Hola, chicos,
¿Todo está bien?

En este artículo, le demostraré cómo convertir una cadena RTF en texto (eliminar etiquetas RTF) usando CLR (C#) o Powershell, que era una necesidad que tuve la semana pasada, donde un sistema registraba la información en una tabla y los datos estaban en RTF (formato de texto enriquecido). Busqué mucho en internet para encontrar soluciones que me ayudaran a convertir RTF a texto directamente a través de la base de datos y no encontré muchas alternativas que me gustaran y que me motivaran a escribir este post para ti.

Si no conoces CLR o quieres saber más sobre él, entender cómo funciona, sus limitaciones, ventajas, desventajas y cómo crear y publicar un nuevo proyecto CLR, lee el post. Introducción a SQL CLR (Common Language Runtime) en SQL Server.

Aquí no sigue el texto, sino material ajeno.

(* ===== verification/Prelude.v ===== *)
(** * Verification of the cpp_etudes library

    The repository is a collection of C++ modules. Its larger ones are a
    sharded LRU cache (src/src/modules/lru_cache), a lock-free list and a
    split-ordered hash table on top of it (src/src/modules/concurrent), the
    containers it takes from phmap and folly (src/include/phmap,
    src/include/folly), and string and memory kernels in several versions,
    scalar and SIMD (src/include). This development models them as executable definitions and
    proves what makes them correct, or where they are not.

    ** Conventions

    Code that can fail returns [res]: a value or the [err] that names the
    undefined behaviour, failed assertion or exception. Code with state is in
    the monad [M] with the weakest precondition [wp], which includes
    termination without failure, or passes its state explicitly. Machine
    integers are [Z] with the wrap-around written out ([u8] ... [u64], [i32],
    [i64]); signed overflow is an error ([checked]). Memory is an explicit heap
    of nodes, or a list of bytes with checked accesses ([rd], [wr], [loadu],
    [storeu]), so every theorem with an [Ok] result also says that nothing is
    read or written out of range. Loops have fuel; the theorems prove that the
    fuel is enough, it never occurs in a hypothesis.

    ** The LRU cache (lru_cache.hh, lru_cache.cc, cache_manager.hh)

    - CacheKey.v: [CacheKey], its comparison and its hash.
    - HandleTable.v, HandleTableRep.v: the chained hash table with its intrusive
      chains in the heap; it implements the class [TableLaws] of LRUList.v,
      against which the cache is proved.
    - LRUCache.v: [LRUHandle], the two circular lists, every method of
      [LRUCache]. LRUList.v: the lists in the heap. LRUSpec.v: the abstract
      cache, a map of entries with two eviction orders. LRURefine.v: each method
      refines it. LRUHistory.v: histories of client calls. LRUTheorems.v: the
      claims (refinement, deleters run once, usage within the capacity, held
      handles stay valid, insert/lookup/erase, eviction order, prune).
    - Sharded.v, ShardedTheorems.v: [ShardedLRUCache], 32 shards chosen by
      hash. CacheManager.v: the typed cache on top of it.

    ** The concurrent list and hash table (list.hh, list.cc, mark_ptr_type.hh,
       hash.hh, hash.cc)

    - MarkPtr.v: the 64-bit word with a mark, an address and a tag.
    - MichaelList.v: [MichaelList]. A call is a state machine that makes one
      access to shared memory per step; [run] runs one alone, [sys_step]
      interleaves any number of them. ListRep.v: the sorted list in the heap.
      ListSeq.v: sequential behaviour. ListDeque.v: the operations at the ends.
      ListConc.v: the invariant of all threads, its preservation by every
      step, and what a step does to the map the list represents.
      ListTheorems.v: finite map, safety, linearizability of executions and
      progress of concurrent insertions and searches; the use after free that
      [Remove] beside a search allows. A call starts at the head of the list or
      at a node that is allocated.
    - SplitHash.v: [Hash], its radix tree of slots and the list of entries.
      SplitHashRep.v: bit reversal, the parent of a slot, the tree.
      SplitHashMap.v: the invariant and each operation. SplitHashTheorems.v:
      [Put] and [Get] are a finite map. SplitHashFree.v: the destructor. The
      hash table is modelled for one thread. The shift by 32 or more in
      [PARENT_SLOT], which C++ leaves undefined, is a parameter ([WideShift]);
      the theorems suppose that it takes its count modulo 32. The destructor
      gives memory from [new] to [free]; whether that releases it is a
      parameter ([free_new]).

    ** The bounded queue (folly/MPMCQueue.h, folly/detail/TurnSequencer.h)

    - TurnSequencer.v: the futex word and the loops that wait for a turn and
      complete it. MPMCQueue.v: the queue of fixed capacity; calls are state
      machines with one access to shared memory per step, [sys_step]
      interleaves them. MPMCSpec.v: the bounded FIFO queue it promises.
      MPMCInv.v: the invariant. MPMCSteps.v: the steps preserve it and do not
      fail. MPMCRefine.v: every step is one of the specification.
      MPMCTheorems.v: linearizability, destructor, size. MPMCLive.v: no
      wake-up is lost; a [write] or [read] with its ticket never sleeps and,
      run alone, returns in a bounded number of steps. The bounds are [2^23]
      threads, which keeps the turns of a slot within 26 bits of each other,
      and [2^59] steps, which keeps tickets within 64 bits.

    ** The open-addressing hash table (phmap/phmap.h, phmap/phmap_bits.h)

    - SwissGroup.v: control bytes, bit scans, [BitMask], and the two
      implementations of a group of control bytes as instances of the class
      [Group]; [GroupOk] is what the table relies on, SwissGroupOk.v proves it
      of both. SwissTable.v: the operations of [raw_hash_set] and
      [raw_hash_map] on the arrays of control bytes and slots. SwissProbe.v: a
      probe sequence visits every group. SwissInv.v, SwissPlaced.v: the
      invariant, lookup and the placing of an element. SwissResize.v,
      SwissDrop.v: growing and dropping tombstones. SwissMap.v, SwissErase.v,
      SwissIter.v: every operation against a finite map, iteration, copying.
      SwissHistory.v: sequences of calls. SwissCapacity.v: bounds on the
      capacity. SwissTheorems.v: the claims. The hash function (with its
      mixing), the allocator and the values of fresh memory are parameters.
      The one hypothesis on the allocator is that a table of [2^59] slots is
      not allocated. Histories exclude [reserve(2^63)], whose arithmetic
      overflows, and a [rehash(0)] or [reserve(0)] that gives a table the
      smallest capacity for its elements if they overfill it; SwissTheorems.v
      shows that lookups can hang after that. The fuel of a probe loop is [capacity + 1] and that of the
      tombstone loop [2 * capacity].
    - SwissOps.v, SwissOpsSpec.v: the operations built from those on one table,
      [operator==], [swap], the assignments, erasure of a range and [merge],
      each against finite maps.
    - SwissParallel.v: [parallel_hash_set] and [parallel_hash_map], a list of
      [2^N] tables with the table of a key taken from its hash value, and the
      iterator over all of them; each call runs alone, as under its lock.
      SwissParallelMap.v: the list represents one finite map, of which each
      table holds the part whose keys it is home to. SwissParallelSpec.v: every
      call against that map. SwissParallelTheorems.v: the claims, for [N] up to
      12 and for [N = 4] where hash values are distributed unevenly, both of
      which the code asserts, and for fewer than [2^64] calls. A [rehash] or
      [reserve] that asks less than a slot of some table does what [rehash(0)]
      does to it, and is excluded where that overfills the table.

    ** String and memory kernels

    - Simd.v: the vector instructions the kernels use, on lists of bytes.
    - FastMemcpy.v (clickhouse/FastMemcpy.h, FastMemcpy_Avx.h): both copies are
      [memcpy]; they implement the class [CopyRoutine], against which Repeat.v
      (repeat.hh) proves the versions of string repetition. Accesses
      that need alignment are checked; whether the target allows misaligned
      scalar accesses through cast pointers, here and in MemEqual.v, is a
      parameter.
    - Hexdigit.v (hexdigit.hh), MemEqual.v (memequal.hh), Reverse.v
      (reverse.hh), Trim.v (trim.hh): the versions agree with each other and
      with a reference.
    - BinaryColumn.v (binary_column.hh): a column of strings and its
      serialization. Concat.v (concat.hh): keys of rows of several columns, for
      up to 4096 rows and a buffer below 4 GiB, which the code takes for
      granted, and columns of concatenated strings. Utf8.v, Utf8Spec.v, StringCase.v, Substr.v, SubstrSpec.v
      (string_functions.hh): character counts, ASCII check, case conversion,
      substrings. Strings and columns are within the ranges of the [int]s the
      code counts with; the theorems name the bounds.

    ** Arithmetic, interpreters, threads, short strings

    - Int128.v (decimal/decimal.hh): 128-bit multiplication
      with overflow and division; the routine that divides 128 by 64 bits is
      the class [Div128by64], with the instruction and Knuth's algorithm as
      instances. Decimal.v (decimal/decimal.hh): the operations of the benchmark's two
      decimal types against exact rational arithmetic.
    - Interpreters.v (interpreters.hh, interpreters.cc): the three dispatch
      loops against a stack machine: the threaded ones give the top of its
      stack, the switch the bottom, with the operands in the order the compiler
      evaluates them (the language leaves it undefined); compiled expressions. Programs have fewer than [2^31 - 1]
      instructions, which the loops count with an [int].
    - SeqMutex.v (sequential_mutex.h): the mutex that replays a given order of
      threads, with its condition variable, as a transition system: order and
      progress.
    - GermanString.v (german_string.h): 16-byte strings in a byte memory, and
      the allocator of their tails; [malloc] is a parameter.
    - Slice.v (lru_cache/slice.hh, slice.cc): views of a memory of blocks and
      their order, and owned slices: no block is freed twice or leaked.
    - Analysis.v (analysis/analysis.h): expressions, statements and
      control-flow graphs; what the code takes for begin and end blocks.

    ** What is not modelled

    Other third-party code in the tree: abseil, phmap's B-tree, node
    handles and serialization, interleavings of calls on its parallel
    containers, folly except the queue, of which the deprecated dynamic version
    is left out, and generated scanners;
    benchmarks, unit tests and Perl scripts; the test data generators, which
    are random; code whose content is template metaprogramming or calls into
    LLVM. Hyper-log-log computes in floating point. Of the
    list, concurrent [Remove] is modelled and shown unsafe; safety is proved
    for the other operations. Memory orders weaker than sequential consistency
    are not distinguished. *)

From stdpp Require Export prelude list gmap.
From Stdlib Require Export ZArith Lia.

La solución trivial con C#

Si haces esta búsqueda en Google, probablemente la solución más común que encontrarás sea esta:

System.Windows.Forms.RichTextBox rtBox = new System.Windows.Forms.RichTextBox();
string rtfText = "{\rtf1\ansi\ansicpg1252\fromhtml1 \fbidis \deff0{\fonttbl {\f0\fswiss Arial;} {\f1\fmodern Courier New;} {\f2\fnil\fcharset2 Symbol;} {\f3\fmodern\fcharset0 Courier New;} {\f4\fswiss Segoe UI;}} {\colortbl\red0\green0\blue0;\red0\green0\blue255;\red0\green0\blue0;} \uc1\pard\plain\deftab360 \f0\fs24  {\*\htmltag0 \par } {\*\htmltag48 }{\*\htmltag64}\htmlrtf {\htmlrtf0  {\*\htmltag148 }\htmlrtf {\cf2 \fs20 \f4 \htmlrtf0  {\*\htmltag4 \par }\htmlrtf }\htmlrtf0 {\*\htmltag72}\htmlrtf}\htmlrtf0  {\*\htmltag96 }\htmlrtf {\ltrpar\ltrch\ql \htmlrtf0 {\*\htmltag64}\htmlrtf {\htmlrtf0 \htmlrtf {\cf2 \fs20 \f4 \htmlrtf0 Dirceu Resende\htmlrtf }\htmlrtf0 {\*\htmltag72}\htmlrtf\par}\htmlrtf0  {\*\htmltag104 }\htmlrtf }\htmlrtf0  {\*\htmltag248 } {\*\htmltag58 }}";
rtBox.Rtf = rtfText;
string plainText = rtBox.Text;

Lo cual es una solución realmente simple y realmente funciona. Sin embargo, me gustaría utilizar esta solución a través de la base de datos y por lo tanto, usar la biblioteca System.Windows.Forms no es una idea muy interesante, ya que esta biblioteca no está cargada por defecto por SQL Server y por lo tanto, tendría que importar su ensamblado y sus dependencias (que no son pocas) manualmente a la base de datos, como se muestra a continuación:

Esto aumentaría la complejidad de su CLR (y también de las publicaciones) y podría tener efectos negativos en la estabilidad de su instancia y, por lo tanto, no recomiendo esta práctica.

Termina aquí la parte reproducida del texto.